2022 - Research.com Engineering and Technology in United States Leader Award
2016 - Fellow of the Institute for Operations Research and the Management Sciences (INFORMS)
2015 - SIAM Fellow For fundamental contributions to the development, teaching, and practice of optimization in engineering.
2014 - Member of the National Academy of Engineering For contributions to engineering design and analysis via convex optimization.
2013 - IEEE Control Systems Award “For contributions to systems design and analysis via convex optimization.”
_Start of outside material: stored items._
(** X11. The three GET routes only read.  Whatever the request, the file,
    the clock and the count of [writeFile] calls are as before; the query
    makes at most one [readFile] call; the lookup by id makes exactly one,
    also for an id that is not a number; the statistics route makes
    exactly one, whatever the worker then does. *)
Theorem get_routes_only_read (w : World) :
  (forall query,
      file (snd (getItems query w)) = file w
      /\ clock (snd (getItems query w)) = clock w
      /\ writeFile_calls (snd (getItems query w)) = writeFile_calls w
      /\ (readFile_calls (snd (getItems query w)) = readFile_calls w
          \/ readFile_calls (snd (getItems query w)) = S (readFile_calls w)))
  /\ (forall id,
        file (snd (getItemById id w)) = file w
        /\ clock (snd (getItemById id w)) = clock w
        /\ writeFile_calls (snd (getItemById id w)) = writeFile_calls w
        /\ readFile_calls (snd (getItemById id w)) = S (readFile_calls w))
  /\ (forall events,
        file (world (run events (getStats w))) = file w
        /\ clock (world (run events (getStats w))) = clock w
        /\ writeFile_calls (world (run events (getStats w))) = writeFile_calls w
        /\ readFile_calls (world (run events (getStats w))) = S (readFile_calls w)).
Proof.
  destruct (readData_frame w) as (Hfile & Hclock & _ & Hwrites & Hreads).
  split.
  { intros query.
    destruct (requested (page query) 1) as [p|] eqn:Hp;
      [destruct (requested (limit query) 2) as [l|] eqn:Hl|].
    - rewrite (getItems_valid query w p l Hp Hl). unfold bind.
      destruct (readData w) as [[e|all] w1]; simpl in *; [auto|].
      pose proof (search_world (q query) all w1) as Hsearch.
      destruct (search (q query) all w1) as [[e|filtered] w2]; simpl in *; subst w2; auto.
    - rewrite getItems_invalid by now right. simpl. auto.
    - rewrite getItems_invalid by now left. simpl. auto. }
  split.
  { intros id. unfold getItemById, bind.
    destruct (readData w) as [[e|all] w1]; simpl in *; [auto|].
    destruct (List.find (id_is (parseInt id)) all); simpl; auto. }
  intros events.
  assert (Hstart : file (world (getStats w)) = file w
                   /\ clock (world (getStats w)) = clock w
                   /\ writeFile_calls (world (getStats w)) = writeFile_calls w
                   /\ readFile_calls (world (getStats w)) = S (readFile_calls w)).
  { unfold getStats. destruct (readData w) as [[e|all] w1]; simpl in *; auto. }
  revert Hstart. generalize (getStats w). induction events as [|ev events IH]; intros r Hr.
  - exact Hr.
  - change (run (ev :: events) r) with (run events (on_event ev r)).
    apply IH. destruct (on_event_frame ev r) as (-> & -> & -> & ->). exact Hr.
Qed.

(** X12. Over a loaded store, the lookup answers 200 only with a record
    of the store whose [id] is the number the path parameter parses to;
    a path parameter that does not start with a number is answered 404;
    a record whose [id] is a string is never the answer. *)
Theorem lookup_answers_only_the_id_asked (id : string) (w : World) (data : list object) :
  loaded (file w) = Some data ->
  (forall item,
      fst (route 200 (getItemById id) w) = Sent 200 item ->
      item ∈ data
      /\ exists z, parseInt id = Some z /\ item !! "id" = Some (JNum (ofZ z)))
  /\ (parseInt id = None ->
      fst (route 200 (getItemById id) w) = Failed 404 "Item not found")
  /\ (forall item text,
        item !! "id" = Some (JStr text) ->
        fst (route 200 (getItemById id) w) <> Sent 200 item).
Proof.
  intros Hload. destruct (readData_loaded w data Hload) as (w' & Hread & _).
  assert (Hsound : forall item,
             fst (route 200 (getItemById id) w) = Sent 200 item ->
             item ∈ data
             /\ exists z, parseInt id = Some z /\ item !! "id" = Some (JNum (ofZ z))).
  { intros item. unfold route, getItemById, bind. rewrite Hread.
    destruct (List.find (id_is (parseInt id)) data) as [found|] eqn:Hfind;
      simpl; [|discriminate].
    intros [= <-]. apply find_some in Hfind as [Hin Hid].
    split; [now apply list_elem_of_In | now apply id_is_exact]. }
  split; [exact Hsound|]. split.
  - intros Hnan. unfold route, getItemById, bind. rewrite Hread, Hnan.
    assert (Hnone : List.find (id_is None) data = None)
      by (apply find_nothing, Forall_forall; intros item _; unfold id_is;
          destruct (item !! "id") as [[]|]; reflexivity).
    rewrite Hnone. reflexivity.
  - intros item text Htext Hsent. apply Hsound in Hsent as (_ & z & _ & Hid). congruence.
Qed.

Lemma lookup_answers_only_the_id_asked_witness :
  (forall item,
      fst (route 200 (getItemById "abc") Scenario.world) = Sent 200 item ->
      item ∈ Scenario.records
      /\ exists z, parseInt "abc" = Some z /\ item !! "id" = Some (JNum (ofZ z)))
  /\ (parseInt "abc" = None ->
      fst (route 200 (getItemById "abc") Scenario.world) = Failed 404 "Item not found")
  /\ (forall item text,
        item !! "id" = Some (JStr text) ->
        fst (route 200 (getItemById "abc") Scenario.world) <> Sent 200 item).
Proof.
  apply (lookup_answers_only_the_id_asked "abc" Scenario.world Scenario.records).
  reflexivity.
Defined.

End LoadFailure.

(** ** From a record's id to its path and back *)

Section Paths.
Import JS Store Items Spec.

Lemma decimal_digits_acc (d : Decimal.uint) (acc : positive) :
  decimal_digits (NilEmpty.string_of_uint d) (Z.pos acc)
  = Some (Z.pos (Pos.of_uint_acc d acc)).
Proof.
  revert acc. induction d; intros acc; simpl NilEmpty.string_of_uint;
    [reflexivity | ..];
    (cbn [decimal_digits]; cbv [digit_value]; simpl N_of_ascii; cbv iota beta;
     simpl Z.leb; cbv iota beta; simpl andb; cbv iota;
     cbn [Pos.of_uint_acc]; rewrite <- IHd; f_equal; lia).
Qed.

Lemma decimal_digits_uint (d : Decimal.uint) :
  decimal_digits (NilEmpty.string_of_uint d) 0 = Some (Z.of_N (Pos.of_uint d)).
Proof.
  induction d; simpl NilEmpty.string_of_uint; [reflexivity | ..];
    cbn [decimal_digits]; cbv [digit_value]; simpl N_of_ascii; cbv iota beta;
    simpl Z.leb; cbv iota beta; simpl andb; cbv iota;
    cbn [Pos.of_uint]; [exact IHd | ..];
    (simpl Z.of_N; rewrite <- decimal_digits_acc; reflexivity).
Qed.

Lemma base10_integer_pos (p : positive) :
  base10_integer (Number_toString (Z.pos p)) = Some (Z.pos p).
Proof.
  unfold Number_toString. simpl Z.to_int. cbn [NilZero.string_of_int].
  pose proof (Unsigned.of_to p) as Hback.
  pose proof (Unsigned.to_uint_nonnil p) as Hnonnil.
  pose proof (decimal_digits_uint (Pos.to_uint p)) as Hdigits.
  rewrite Hback in Hdigits. simpl Z.of_N in Hdigits.
  destruct (Pos.to_uint p); [congruence | ..]; exact Hdigits.
Qed.

Lemma base10_integer_neg (p : positive) :
  base10_integer (Number_toString (Z.neg p)) = Some (Z.neg p).
Proof.
  unfold Number_toString. simpl Z.to_int. cbn [NilZero.string_of_int].
  pose proof (Unsigned.of_to p) as Hback.
  pose proof (Unsigned.to_uint_nonnil p) as Hnonnil.
  pose proof (decimal_digits_uint (Pos.to_uint p)) as Hdigits.
  rewrite Hback in Hdigits. simpl Z.of_N in Hdigits.
  destruct (Pos.to_uint p); [congruence | ..];
    (unfold NilZero.string_of_uint;
     change (base10_integer (String "-" ?s)) with (option_map Z.opp (decimal_digits s 0));
     rewrite Hdigits; reflexivity).
Qed.

(** The text written for an integer is a base-10 integer, and [parseInt]
    reads the integer back from it. *)
Lemma parseInt_Number_toString (n : Z) :
  base10_integer (Number_toString n) = Some n
  /\ parseInt (Number_toString n) = Some n.
Proof.
  assert (H : base10_integer (Number_toString n) = Some n).
  { destruct n as [|p|p];
      [reflexivity | apply base10_integer_pos | apply base10_integer_neg]. }
  split; [exact H | now apply parseInt_base10_integer].
Qed.

End Paths.

(** ** Creation, then lookup and listing *)

Section AfterCreation.
Import JS Store Items Spec.

Lemma id_is_created (item : object) (z : Z) :
  id_is (Some z) (<["id" := JNum (ofZ z)]> item) = true.
Proof. apply id_is_exact. exists z. split; [reflexivity | apply lookup_insert_eq]. Qed.

Lemma find_app_last {A} (test : A -> bool) (l : list A) (x : A) :
  test x = true ->
  exists found, List.find test (l ++ [x]) = Some found
                /\ test found = true
                /\ (Forall (fun y => test y = false) l -> found = x).
Proof.
  intros Hx. induction l as [|y l IH]; simpl.
  - rewrite Hx. now exists x.
  - destruct (test y) eqn:Hy.
    + exists y. split; [reflexivity|]. split; [exact Hy|].
      intros H. apply Forall_cons in H as [H _]. congruence.
    + destruct IH as (found & Hfind & Htest & Hlast). exists found.
      split; [exact Hfind|]. split; [exact Htest|].
      intros H. apply Forall_cons in H as [_ H]. now apply Hlast.
Qed.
1999 - IEEE Fellow For contributions to the design and analysis of control systems using convex optimization based CAD tools.
Stephen Boyd mostly deals with Mathematical optimization, Convex optimization, Algorithm, Optimization problem and Control theory. His Mathematical optimization research is multidisciplinary, relying on both Conic optimization and Signal processing. His Convex optimization research is multidisciplinary, incorporating perspectives in Lyapunov function, Lasso, Nonlinear programming and Power control.
The various areas that Stephen Boyd examines in his Nonlinear programming study include Multi-objective optimization and Code generation. His Optimization problem study integrates concerns from other disciplines, such as Wireless ad hoc network, Wireless sensor network, Graph theory, Simple and Random graph. His work deals with themes such as Linear programming, Connectivity, Linear system and Constrained optimization, which intersect with Semidefinite programming.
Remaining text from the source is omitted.